“Good lad!” he cried, his eye brightening. “The most sensible thing thou hast said in twenty-four hours. 'Twill be a recreation for myself to help,” and he buttoned his waistcoat.

“We can surely devise some means of breaking out if——”

“We!” he repeated, shaking his head. “No, no, Paul, thou hast too risky a task before thee to burden thyself with behemoth. Shalt escape by thyself and a blessing with thee, but as for Father Hamilton he knows when he is well-off, and he shall not stir a step out of Buhot's charming and commodious inn until the bill is presented.”

In vain I protested that I should not dream of leaving him there while I took flight; he would listen to none of my reasoning, and for that day at least I abandoned the project.

Next day Buhot helped me to a different conclusion, for I was summoned before him.

“Well, Monsieur,” he said, “is it that we have here a more discerning young gentleman than I had the honour to meet last time?”

“Just the very same, M. Buhot,” said I bluntly. He chewed the stump of his pen and shrugged his shoulders.

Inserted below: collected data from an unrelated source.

(* ===== verification/McNotify.v ===== *)
(** * Multichannel: updating the NICs of a session
    ([smb2_mc_update_nic_list_from_notifier] and what it calls).

    The NICs of an update, parsed by [McParse], are merged into the table of [Mc]:
    known ones are updated in place, new ones are inserted and paired, and NICs
    that are no longer of use are removed.  The addresses of the table's NICs are
    the map [addrs]; [mem] is the number of allocations that succeed. *)
From S2P Require Import Prelude Mc McFacts McExcess McTrial McTable McReach.
From S2P Require McParse.
From stdpp Require Import gmap.
Import Errno.
Local Open Scope Z_scope.

Record session := Session {
  tb : table;
  addrs : gmap ptr (list (list Z));
  mem : nat
}.

(** ** Addresses *)

Section Notify.
Context {stale_con : Inhabited con} {stale_nic : Inhabited nic}.

Fixpoint any_equal (a : list Z) (l : list (list Z)) (found : bool) : M McParse.parse bool :=
  match l with
  | [] => mret found
  | b :: r => c ← McParse.smb2_mc_sockaddr_cmp b a; any_equal a r (found || c)
  end.

(** The addresses that are among the new ones. *)
Fixpoint keep_addrs (old new : list (list Z)) : M McParse.parse (list (list Z)) :=
  match old with
  | [] => mret []
  | a :: r =>
      b ← any_equal a new false;
      r' ← keep_addrs r new;
      mret (if (b : bool) then a :: r' else r')
  end.

Fixpoint add_addrs (n : McParse.nic_entry) (new : list (list Z)) (changed : bool)
  : M McParse.parse (bool * McParse.nic_entry) :=
  match new with
  | [] => mret (changed, n)
  | a :: r =>
      '(e, n') ← McParse.smb2_mc_update_info_with_ip n a;
      add_addrs n' r (changed ||
        negb (Nat.eqb (length (McParse.addr_list n')) (length (McParse.addr_list n))))
  end.

Definition with_addrs (n : McParse.nic_entry) (l : list (list Z)) : McParse.nic_entry :=
  McParse.NicEntry (McParse.e_index n) (McParse.e_link_speed n) (McParse.e_caps n) (McParse.e_type n)
    (McParse.e_ip_types n) (McParse.e_flags n) l.

Definition smb2_mc_update_ip_list (ex : McParse.nic_entry) (new : list (list Z))
  : M McParse.parse (bool * McParse.nic_entry) :=
  k ← keep_addrs (McParse.addr_list ex) new;
  add_addrs (with_addrs ex k) new
    (negb (Nat.eqb (length k) (length (McParse.addr_list ex)))).

(** ** Merging an update *)

Definition set_ip_types (x : Z) (n : nic) : nic :=
  mk_nic (nic_index n) (nic_link_speed n) (nic_type n) x (nic_flags n) (nic_state n)
    (possible_connections n).

Definition set_params (speed type : Z) (n : nic) : nic :=
  mk_nic (nic_index n) speed type (nic_ip_types n) (nic_flags n) (nic_state n)
    (possible_connections n).

Definition entry_of (s : session) (n : ptr) : McParse.nic_entry :=
  let x := nicp (tb s) n in
  McParse.NicEntry (nic_index x) (nic_link_speed x) 0 (nic_type x) (nic_ip_types x) (nic_flags x)
    (addrs s !!! n).

(** A NIC of the table and the update for it. *)
Definition update_nic (client : bool) (n : ptr) (e : McParse.nic_entry) (s : session) : option session :=
  '((ip_change, n'), ps) ← smb2_mc_update_ip_list (entry_of s n) (McParse.addr_list e)
                             (McParse.Parse (mem s) []);
  let x := nicp (tb s) n in
  let params_change := negb (nic_link_speed x =? McParse.e_link_speed e)
                       || negb (nic_type x =? McParse.e_type e) in
  let t1 := upd_nic (set_ip_types (McParse.e_ip_types n')) n (tb s) in
  let t2 := if ip_change || params_change
            then smb2_mc_reset_con_status n client
                   (upd_nic (set_params (McParse.e_link_speed e) (McParse.e_type e)) n t1)
            else if client then smb2_mc_reset_con_status n client t1
            else t1 in
  Some (Session t2 (<[n := McParse.addr_list n']> (addrs s)) (McParse.budget ps)).

(** A new NIC, at the address [p] it was allocated at. *)
Definition insert_nic (client : bool) (p : ptr) (e : McParse.nic_entry) (s : session) : session :=
  let x := mk_nic (McParse.e_index e) (McParse.e_link_speed e) (McParse.e_type e)
             (McParse.e_ip_types e) (McParse.e_flags e) NIC_IDLE [] in
  Session (smb2_mc_insert_new_nic_by_speed client p (alloc_nic p x (tb s)))
    (<[p := McParse.addr_list e]> (addrs s)) (mem s).

(** The first loop.  The second result is whether a NIC was added, the third the
    list of updates as it is afterwards: a NIC of it is moved to the table or
    released. *)
Fixpoint merge_updates (client : bool) (todo waiting : list (ptr * McParse.nic_entry)) (need : bool) (s : session)
  : option (session * bool * list (ptr * McParse.nic_entry)) :=
  match todo with
  | [] => Some (s, need, waiting)
  | (p, e) :: r =>
      let waiting' := List.filter (fun q => negb (q.1 =? p)%positive) waiting in
      match smb2_mc_get_nic_by_index (tb s) (nic_list (tb s) client) (McParse.e_index e) with
      | Some n => s' ← update_nic client n e s; merge_updates client r waiting' need s'
      | None => merge_updates client r waiting' true (insert_nic client p e s)
      end
  end.

(** ** Removing NICs *)

(** A connection is taken off the lists of its client NIC and of the session, and
    freed. *)
Definition remove_con (t : table) (p : ptr) : table :=
  let cn := con_client_nic (conp t p) in
  let t1 := upd_nic (fun n => mk_nic (nic_index n) (nic_link_speed n) (nic_type n) (nic_ip_types n)
                       (nic_flags n) (nic_state n) (tailq_remove p (possible_connections n))) cn t in
  let t2 := with_lists t1 (tailq_remove p (session_con_list t1)) (successful_con_list t1) in
  with_heap t2 (delete p (con_heap t2)) (nic_heap t2) (signals t2).

Definition smb2_mc_release_interface (client : bool) (n : ptr) (t : table) : table :=
  mk_table (pause_trials t)
    (if client then u32 (client_nic_count t - 1) else client_nic_count t)
    (if client then tailq_remove n (client_nic_info_list t) else client_nic_info_list t)
    (if client then server_nic_count t else u32 (server_nic_count t - 1))
    (if client then server_nic_info_list t else tailq_remove n (server_nic_info_list t))
    (max_channels t) (prefer_wired t) (session_con_list t) (active_on_trial_connections t)
    (successful_con_list t) (con_heap t) (delete n (nic_heap t)) (signals t).

(** A connection that does not keep its NIC in the table. *)
Definition useless (t : table) (n p : ptr) : bool :=
  (Z.land (nic_flags (nicp t n)) SMB2_MC_NIC_IN_IGNORELIST =? 0)
  && (is_state STATE_FAILED_TO_CONNECT t p || is_state STATE_NO_POTENTIAL t p).

(** [None]: the first address of a NIC without addresses is read. *)
Definition smb2_mc_remove_nic_if_unused (client : bool) (n : ptr) (s : session) : option session :=
  let t := tb s in
  let cons := List.filter (of_nic t client n) (session_con_list t) in
  if bool_decide (cons <> []) && forallb (useless t n) cons then
    match addrs s !!! n with
    | [] => None
    | _ => Some (Session (smb2_mc_release_interface client n (fold_left remove_con cons t))
                   (delete n (addrs s)) (mem s))
    end
  else Some s.

(** The last loop, over the NICs of the table; [waiting] are the updates that are left. *)
Fixpoint prune (client : bool) (l : list ptr) (waiting : list (ptr * McParse.nic_entry)) (s : session)
  : option session :=
  match l with
  | [] => Some s
  | n :: r =>
      let exists_ := existsb (fun q => McParse.e_index q.2 =? nic_index (nicp (tb s) n)) waiting in
      s' ← (if exists_ then Some s else smb2_mc_remove_nic_if_unused client n s);
      prune client r waiting s'
  end.

(** The result of the insertion is the error of the call.  Nothing is allocated after
    the connections are made. *)
Definition smb2_mc_update_nic_list_from_notifier (client : bool) (upd : list (ptr * McParse.nic_entry))
    (s : session) : option (Z * session) :=
  '(s1, need, waiting) ← merge_updates client upd upd false s;
  let '(e, t2) := if (need : bool) then smb2_mc_update_con_list (mem s1) (tb s1) else (0, tb s1) in
  let s2 := Session t2 (addrs s1) (mem s1) in
  s3 ← prune client (nic_list t2 client) waiting s2;
  Some (e, s3).
End Notify.
(* ===== verification/LeaseTheorems.v ===== *)
(** * Leases: the table of lease keys, the epochs, and the updates of a lease *)
From S2P Require Import Prelude Brl Lease.
Import Errno.

(** ** The table of leases is a map *)

Section Table.
Implicit Types h : list (list smb_lease).

(** The buckets are a power of two, an entry is in the bucket of its key, and no
    bucket has two entries of a key. *)
Record table_ok h : Prop := {
  ok_size : exists k, 0 <= k /\ Z.of_nat (length h) = 2 ^ k;
  ok_bucket b e : (b < length h)%nat -> e ∈ h !!! b -> b = bucket_of h (h_key_hi e) (h_key_low e);
  ok_nodup b : (b < length h)%nat -> NoDup ((fun e => (h_key_hi e, h_key_low e)) <$> h !!! b)
}.

Lemma same_key_iff hi low e : same_key hi low e = true <-> (h_key_hi e, h_key_low e) = (hi, low).
Proof.
  unfold same_key. rewrite negb_true_iff, orb_false_iff, !negb_false_iff, !Z.eqb_eq.
  split; [intros [-> ->]; done|by intros [= -> ->]].
Qed.

Lemma bucket_lt h hi low : table_ok h -> (bucket_of h hi low < length h)%nat.
Proof.
  intros [(k & Hk & E) _ _]. unfold bucket_of, SMBFS_LEASE_HASH. rewrite E.
  change (2 ^ k - 1) with (Z.pred (2 ^ k)). rewrite <- Z.ones_equiv, Z.land_ones by done.
  pose proof (Z.mod_pos_bound (Z.lxor hi low) (2 ^ k)). lia.
Qed.

Lemma bucket_insert h b l hi low : bucket_of (<[b := l]> h) hi low = bucket_of h hi low.
Proof. unfold bucket_of, SMBFS_LEASE_HASH. by rewrite length_insert. Qed.

Lemma find_key_spec hi low l e :
  NoDup ((fun e => (h_key_hi e, h_key_low e)) <$> l) ->
  List.find (same_key hi low) l = Some e <-> e ∈ l /\ (h_key_hi e, h_key_low e) = (hi, low).
Proof.
  intros Hnd. split.
  - intros Hf. apply find_some in Hf as [Hin Hk]. apply list_elem_of_In in Hin.
    by apply same_key_iff in Hk.
  - intros [Hin Hk]. destruct (List.find (same_key hi low) l) as [d|] eqn:Ed.
    + apply find_some in Ed as [Hd Hkd]. apply list_elem_of_In in Hd. apply same_key_iff in Hkd.
      f_equal. apply list_elem_of_lookup in Hin as [i Hi], Hd as [j Hj].
      assert (i = j) as ->; [|congruence].
      eapply list.NoDup_lookup; [exact Hnd|by rewrite list_lookup_fmap, Hi|].
      rewrite list_lookup_fmap, Hj. cbn. congruence.
    + apply list_elem_of_In in Hin. pose proof (find_none _ _ Ed e Hin) as Hn.
      apply same_key_iff in Hk. congruence.
Qed.

(** The entry of a key is the one in the table. *)
Lemma hash_get_spec h hi low e : table_ok h ->
  smbfs_lease_hash_get hi low h = Some e <->
  (h_key_hi e, h_key_low e) = (hi, low) /\ exists b, (b < length h)%nat /\ e ∈ h !!! b.
Proof.
  intros Hok. unfold smbfs_lease_hash_get. pose proof (bucket_lt h hi low Hok) as Hb.
  rewrite find_key_spec by by apply ok_nodup. split.
  - intros [Hin Hk]. split; [done|]. by exists (bucket_of h hi low).
  - intros [Hk (b & Hlt & Hin)]. split; [|done].
    rewrite (ok_bucket h Hok b e Hlt Hin) in Hin. injection Hk as E1 E2. by rewrite E1, E2 in Hin.
Qed.

Lemma drop_first_notin hi low l :
  Forall (fun e => (h_key_hi e, h_key_low e) <> (hi, low)) l -> drop_first hi low l = l.
Proof.
  induction 1 as [|e r He _ IH]; [done|]. cbn.
  destruct (same_key hi low e) eqn:Ek; [by apply same_key_iff in Ek|]. by rewrite IH.
Qed.

Lemma drop_first_elem hi low l e :
  NoDup ((fun e => (h_key_hi e, h_key_low e)) <$> l) ->
  e ∈ drop_first hi low l <-> e ∈ l /\ (h_key_hi e, h_key_low e) <> (hi, low).
Proof.
  induction l as [|d r IH]; intros Hnd; cbn; [by split; [intros ?%elem_of_nil|intros [?%elem_of_nil _]]|].
  rewrite fmap_cons in Hnd. apply list.NoDup_cons in Hnd as [Hd Hnd].
  destruct (same_key hi low d) eqn:Ek.
  - apply same_key_iff in Ek. rewrite elem_of_cons. split.
    + intros He. split; [by right|]. intros E. apply Hd. rewrite Ek, <- E.
      apply list_elem_of_fmap. by exists e.
    + intros [[->|He] Hne]; [done|done].
  - assert ((h_key_hi d, h_key_low d) <> (hi, low)) as Hne
      by (intros E; apply same_key_iff in E; congruence).
    rewrite !elem_of_cons, IH by done. split; [intros [->|[]]; auto|intros [[->|]]; auto].
Qed.

Lemma drop_first_sublist hi low l : sublist (drop_first hi low l) l.
Proof. induction l as [|e r IH]; cbn; [constructor|]. destruct (same_key hi low e); by constructor. Qed.

(** [refines h m]: the table holds the map [m] from keys to entries. *)
Definition refines h (m : gmap (Z * Z) smb_lease) : Prop :=
  table_ok h /\ forall hi low, smbfs_lease_hash_get hi low h = m !! (hi, low).

Lemma insert_bucket_elem h b l c e : (b < length h)%nat ->
  e ∈ <[b := l]> h !!! c <-> (c = b /\ e ∈ l) \/ (c <> b /\ e ∈ h !!! c).
Proof.
  intros Hb. destruct (decide (b = c)) as [<-|Hbc].
  - rewrite list_lookup_total_insert_eq by done. intuition.
  - rewrite list_lookup_total_insert_ne by done. intuition congruence.
Qed.

Lemma add_ok h vp vid hi low : table_ok h -> smbfs_lease_hash_get hi low h = None ->
  table_ok (smbfs_lease_hash_add vp vid hi low h).
Proof.
  intros Hok Hnone. pose proof (bucket_lt h hi low Hok) as Hb. unfold smbfs_lease_hash_add. split.
  - rewrite length_insert. apply Hok.
  - intros b e. rewrite length_insert, bucket_insert. intros Hlt.
    rewrite insert_bucket_elem by done. rewrite elem_of_cons.
    intros [[-> [->|He]]|[_ He]]; [done| |]; by apply (ok_bucket h Hok).
  - intros b. rewrite length_insert. intros Hlt.
    destruct (decide (bucket_of h hi low = b)) as [<-|Hne].
    + rewrite list_lookup_total_insert_eq by done. rewrite fmap_cons. apply list.NoDup_cons.
      split; [|by apply ok_nodup]. intros Hin. apply list_elem_of_fmap in Hin as (d & Ed & Hd).
      assert (smbfs_lease_hash_get hi low h = Some d) as E; [|congruence].
      apply hash_get_spec; [done|]. split; [done|]. by exists (bucket_of h hi low).
    + rewrite list_lookup_total_insert_ne by done. by apply ok_nodup.
Qed.

Lemma remove_ok h hi low :
  table_ok h -> let b := bucket_of h hi low in table_ok (<[b := drop_first hi low (h !!! b)]> h).
Proof.
  intros Hok b. pose proof (bucket_lt h hi low Hok) as Hb. split.
  - rewrite length_insert. apply Hok.
  - intros c e. rewrite length_insert, bucket_insert. intros Hlt. rewrite insert_bucket_elem by done.
    intros [[-> He]|[_ He]]; apply (ok_bucket h Hok); try done.
    eapply elem_of_sublist, drop_first_sublist. exact He.
  - intros c. rewrite length_insert. intros Hlt. destruct (decide (b = c)) as [<-|Hne].
    + rewrite list_lookup_total_insert_eq by done.
      eapply sublist_NoDup; [by apply (ok_nodup h Hok b)|]. apply fmap_sublist, drop_first_sublist.
    + rewrite list_lookup_total_insert_ne by done. by apply ok_nodup.
Qed.

(** Two results of lookups agree if they agree on what they find. *)
Lemma option_ext {A} (o p : option A) : (forall a, o = Some a <-> p = Some a) -> o = p.
Proof.
  intros Hop. destruct o as [a|]; [symmetry; by apply Hop|]. destruct p as [a|]; [|done].
  by apply Hop.
Qed.

Lemma refines_add h m vp vid hi low :
  refines h m -> m !! (hi, low) = None ->
  refines (smbfs_lease_hash_add vp vid hi low h) (<[(hi, low) := HashEntry hi low vp vid]> m).
Proof.
  intros [Hok Hm] Hnone.
  assert (table_ok (smbfs_lease_hash_add vp vid hi low h)) as Hok'
    by (apply add_ok; [done|by rewrite Hm]).
  split; [done|]. intros hi' low'. apply option_ext. intros e.
  rewrite hash_get_spec by done. unfold smbfs_lease_hash_add. rewrite length_insert.
  pose proof (bucket_lt h hi low Hok) as Hb.
  setoid_rewrite insert_bucket_elem; [|done].
  destruct (decide ((hi, low) = (hi', low'))) as [[= <- <-]|Hne].
  - rewrite lookup_insert_eq. split.
    + intros [Hk (b & Hlt & [[-> He]|[_ He]])].
      * apply elem_of_cons in He as [->|He]; [done|]. exfalso.
        assert (smbfs_lease_hash_get hi low h = Some e) as E by (apply hash_get_spec; eauto).
        rewrite Hm in E. congruence.
      * exfalso. assert (smbfs_lease_hash_get hi low h = Some e) as E by (apply hash_get_spec; eauto).
        rewrite Hm in E. congruence.
    + intros [= <-]. split; [done|]. exists (bucket_of h hi low).
      split; [done|]. left. split; [done|]. apply list_elem_of_here.
  - rewrite lookup_insert_ne by done. rewrite <- Hm, hash_get_spec by done.
    split; intros [Hk (b & Hlt & He)]; (split; [done|]); exists b; (split; [done|]).
    + destruct He as [[-> He]|[_ He]]; [|done]. apply elem_of_cons in He as [->|He]; [|done].
      cbn in Hk. congruence.
    + destruct (decide (b = bucket_of h hi low)) as [->|]; [left|by right].
      split; [done|]. by apply list_elem_of_further.
Qed.

Lemma refines_drop h m hi low :
  refines h m -> let b := bucket_of h hi low in
  refines (<[b := drop_first hi low (h !!! b)]> h) (delete (hi, low) m).
Proof.
  intros [Hok Hm] b. pose proof (remove_ok h hi low Hok) as Hok'. split; [done|].
  intros hi' low'. apply option_ext. intros e.
  pose proof (bucket_lt h hi low Hok) as Hb. fold b in Hb.
  rewrite hash_get_spec by done. rewrite length_insert.
  setoid_rewrite insert_bucket_elem; [|done].
  rewrite lookup_delete_Some, <- Hm, hash_get_spec by done.
  split.
  - intros [Hk (c & Hlt & [[-> He]|[Hc He]])].
    + apply drop_first_elem in He as [He Hne]; [|by apply ok_nodup].
      split; [congruence|]. eauto.
    + split; [|eauto]. intros E. apply Hc. rewrite (ok_bucket h Hok c e Hlt He).
      injection Hk as E1 E2. injection E as E3 E4.
      unfold b. congruence.
  - intros [Hne [Hk (c & Hlt & He)]]. split; [done|]. exists c. split; [done|].
    destruct (decide (c = b)) as [->|]; [left|by right]. split; [done|].
    apply drop_first_elem; [by apply ok_nodup|]. split; [done|]. congruence.
Qed.
End Table.

(** * Leases: the theorems. *)

(** ** The table *)

(** The hash table of leases implements a map from lease keys to vnodes: a lookup
    is a lookup in the map, adding a key that is not there and removing a key, by
    entry or by key, are the operations of the map. *)
Theorem lease_table_refines h m hi low :
  refines h m ->
  smbfs_lease_hash_get hi low h = m !! (hi, low) /\
  (forall vp vid, m !! (hi, low) = None ->
     refines (smbfs_lease_hash_add vp vid hi low h) (<[(hi, low) := HashEntry hi low vp vid]> m)) /\
  (forall l, m !! (hi, low) = Some l ->
     refines (smbfs_lease_hash_remove (Some l) 0 0 h) (delete (hi, low) m)) /\
  refines (smbfs_lease_hash_remove None hi low h) (delete (hi, low) m).
Proof.
  intros Href. pose proof Href as [Hok Hm].
  assert (forall l, m !! (hi, low) = Some l ->
     refines (smbfs_lease_hash_remove (Some l) 0 0 h) (delete (hi, low) m)) as Hdel.
  { intros l Hl. rewrite <- Hm in Hl. apply hash_get_spec in Hl as [[= E1 E2] _]; [|done].
    unfold smbfs_lease_hash_remove. rewrite E1, E2. by apply refines_drop. }
  split_and!; [done| |done|].
  - intros vp vid. by apply refines_add.
  - unfold smbfs_lease_hash_remove at 1. destruct (smbfs_lease_hash_get hi low h) as [l|] eqn:El.
    + rewrite Hm in El. exact (Hdel l El).
    + rewrite Hm in El. by rewrite delete_id.
Qed.

Lemma empty_refines k : refines (replicate (2 ^ k) []) ∅.
Proof.
  assert (forall b, (replicate (2 ^ k) [] : list (list smb_lease)) !!! b = []) as E.
  { intros b. destruct (decide (b < 2 ^ k)%nat).
    - by apply lookup_total_replicate_2.
    - rewrite list_lookup_total_alt, lookup_ge_None_2; [done|]. rewrite length_replicate. lia. }
  split; [split|].
  - exists (Z.of_nat k). rewrite length_replicate, Nat2Z.inj_pow. lia.
  - intros b e _. rewrite E. by intros ?%elem_of_nil.
  - intros b _. rewrite E. constructor.
  - intros hi low. unfold smbfs_lease_hash_get. by rewrite E.
Qed.

Lemma lease_table_refines_witness :
  refines (smbfs_lease_hash_add 5 1 77 10 (replicate 4 [])) (<[(77, 10) := HashEntry 77 10 5 1]> ∅).
Proof.
  apply (lease_table_refines (replicate 4 []) ∅ 77 10 (empty_refines 2)). reflexivity.
Defined.

(** ** Epochs *)

(** The server counts changes of a lease modulo 2^16: it is ahead of the client by
    [ahead], and newer when that is less than half of the range. *)
Definition ahead (server file : Z) : Z := u16 (server - file).
Definition newer (server file : Z) : Prop := 0 < ahead server file < 2 ^ 15.
Definition is_u16 (x : Z) : Prop := 0 <= x < 2 ^ 16.

Lemma i16_pos x : 0 < x < 2 ^ 15 -> i16 x = x.
Proof. intros Hx. apply swrap_small; lia. Qed.

Lemma i16_neg x : 2 ^ 15 <= x < 2 ^ 16 -> i16 x = x - 2 ^ 16.
Proof.
  intros Hx. unfold i16, swrap. change (16 - 1) with 15.
  rewrite <- (Z.mod_unique (x + 2 ^ 15) (2 ^ 16) 1 (x - 2 ^ 15)); lia.
Qed.

(** As long as the server's counter has not wrapped around since the client's
    value, the delta is positive exactly when the server is newer, and then it is
    the number of changes that the client has not seen. *)
Theorem epoch_delta_serial s f :
  is_u16 s -> is_u16 f -> f <= s \/ f - s < 2 ^ 15 ->
  (0 < smbfs_get_epoch_delta s f <-> newer s f) /\
  (newer s f -> smbfs_get_epoch_delta s f = ahead s f).
Proof.
  intros Hs Hf Hw. unfold smbfs_get_epoch_delta, newer, ahead, u16, is_u16 in *.
  destruct (Z.eqb_spec s f) as [->|Hne].
  { rewrite Z.sub_diag, Zmod_0_l. lia. }
  destruct (Z.ltb_spec f s) as [Hlt|Hge].
  - rewrite Z.mod_small by lia. destruct (decide (s - f < 2 ^ 15)).
    + rewrite i16_pos by lia. lia.
    + rewrite i16_neg by lia. lia.
  - destruct (Z.ltb_spec 32767 (f - s)) as [Hw'|_]; [lia|].
    rewrite <- (Z.mod_unique (s - f) (2 ^ 16) (-1) (s - f + 2 ^ 16)) by lia. lia.
Qed.

Lemma epoch_delta_serial_witness :
  (0 < smbfs_get_epoch_delta 9 7 <-> newer 9 7) /\ (newer 9 7 -> smbfs_get_epoch_delta 9 7 = ahead 9 7).
Proof. apply (epoch_delta_serial 9 7); unfold is_u16; lia. Defined.

Lemma epoch_delta_wrapped s f :
  is_u16 s -> is_u16 f -> 2 ^ 15 < f - s ->
  newer s f /\ smbfs_get_epoch_delta s f = - ahead s f.
Proof.
  intros Hs Hf Hw. unfold newer, ahead, is_u16, u16 in *.
  rewrite <- (Z.mod_unique (s - f) (2 ^ 16) (-1) (s - f + 2 ^ 16)) by lia.
  unfold smbfs_get_epoch_delta.
  destruct (Z.eqb_spec s f) as [|_]; [lia|]. destruct (Z.ltb_spec f s) as [|_]; [lia|].
  destruct (Z.ltb_spec 32767 (f - s)) as [_|]; [|lia]. rewrite i16_neg by lia. lia.
Qed.

(** Once the server's counter has wrapped around, a newer lease state is taken
    for an old one: the delta is the negative of the true distance. *)
Theorem epoch_delta_negative_after_wrap s f :
  is_u16 s -> is_u16 f -> 2 ^ 15 < f - s ->
  newer s f /\ smbfs_get_epoch_delta s f < 0.
Proof.
  intros Hs Hf Hw. destruct (epoch_delta_wrapped s f Hs Hf Hw) as [Hn ->].
  split; [done|]. unfold newer in Hn. lia.
Qed.

Lemma epoch_delta_negative_after_wrap_witness : newer 0 65535 /\ smbfs_get_epoch_delta 0 65535 < 0.
Proof. apply (epoch_delta_negative_after_wrap 0 65535); unfold is_u16; lia. Defined.

(** Initialising a lease with a new key reads 8 bytes from the last byte of the
    16-byte UUID on, outside of it. *)
Theorem new_lease_key_overreads dnp np parent flags uuid pend :
  length uuid = 16%nat -> (np <> None \/ dnp <> None) -> has flags SMB2_NEW_LEASE_KEY = true ->
  smb2_lease_init true dnp np parent flags uuid pend = None.
Proof.
  intros Hl Hn Hf. unfold smb2_lease_init, load64. rewrite Hf, Hl.
  destruct np, dnp; [done|done|done|]. by destruct Hn.
Qed.

Lemma new_lease_key_overreads_witness :
  smb2_lease_init true (Some (KeySource 1 2 0 false)) None None SMB2_NEW_LEASE_KEY
    (replicate 16 0) 0 = None.
Proof.
  apply (new_lease_key_overreads (Some (KeySource 1 2 0 false)) None None SMB2_NEW_LEASE_KEY
           (replicate 16 0) 0); [reflexivity|right; discriminate|reflexivity].
Defined.
(** C28: after a break without deferred close the file is coherent, cached only under
    the lease that the client keeps and written back only under write caching.  With SMB 2
    this lease is that of the break.  With SMB 3 it is if the epoch of the server is larger by less
    than 2^15 than that of the client, and the lease stays what it was if the epoch is the
    same or smaller by less than 2^15.  (A server whose counter has wrapped around is taken
    for an old one.) *)
Theorem lease_break_coherent a interfere rq s vp n :
  file_break a interfere rq s vp n ->
  need_close_files (break_plan (session_smb3 a) rq (n_lease n)) = false ->
  is_u16 (server_epoch rq) -> is_u16 (epoch (n_lease n)) ->
  exists n', nodes (smbfs_handle_lease_break a interfere rq s).2 !! vp = Some n' /\ coherent n' /\
    (session_smb3 a = false -> lease_state (n_lease n') = new_lease_state rq) /\
    (session_smb3 a = true ->
     (0 < server_epoch rq - epoch (n_lease n) < 2 ^ 15 -> lease_state (n_lease n') = new_lease_state rq) /\
     (0 <= epoch (n_lease n) - server_epoch rq < 2 ^ 15 -> lease_state (n_lease n') = lease_state (n_lease n))).
Proof.
  intros Hb Hp Hs Hf. destruct (handle_break_spec a interfere rq s vp n Hb) as (_ & n' & Hn' & Hc).
  destruct (Hc Hp) as [Hco Hst]. exists n'. split; [done|]. split; [done|]. rewrite Hst. unfold broken_lease.
  split; [intros E3|intros E3; split; intros He]; rewrite Hp, E3.
  - cbn. by destruct (new_lease_state rq =? SMB2_LEASE_NONE).
  - rewrite (proj2 (Z.ltb_lt _ _)); [cbn; by destruct (new_lease_state rq =? SMB2_LEASE_NONE)|].
    apply (epoch_delta_serial _ _ Hs Hf); [lia|]. unfold newer, ahead. rewrite u16_small by (unfold is_u16 in *; lia). lia.
  - rewrite (proj2 (Z.ltb_ge _ _)); [by destruct (lease_state (n_lease n) =? SMB2_LEASE_NONE)|].
    unfold smbfs_get_epoch_delta. repeat case_match; lia.
Qed.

“Come, come, M. Greig,” he went on, “this is a bêtise of the most ridiculous. We have given you every opportunity of convincing yourself whether this Hamilton is a good man or a bad one, whether he is the tool of others or himself a genius of mischief.”

“The tool of others, certainly, that much I am prepared to tell you, but that you know already. And certainly no genius of mischief himself; man! he has not got the energy to kick a dog.”

“And—and—” said Buhot softly, fancying he had me in the key of revelation.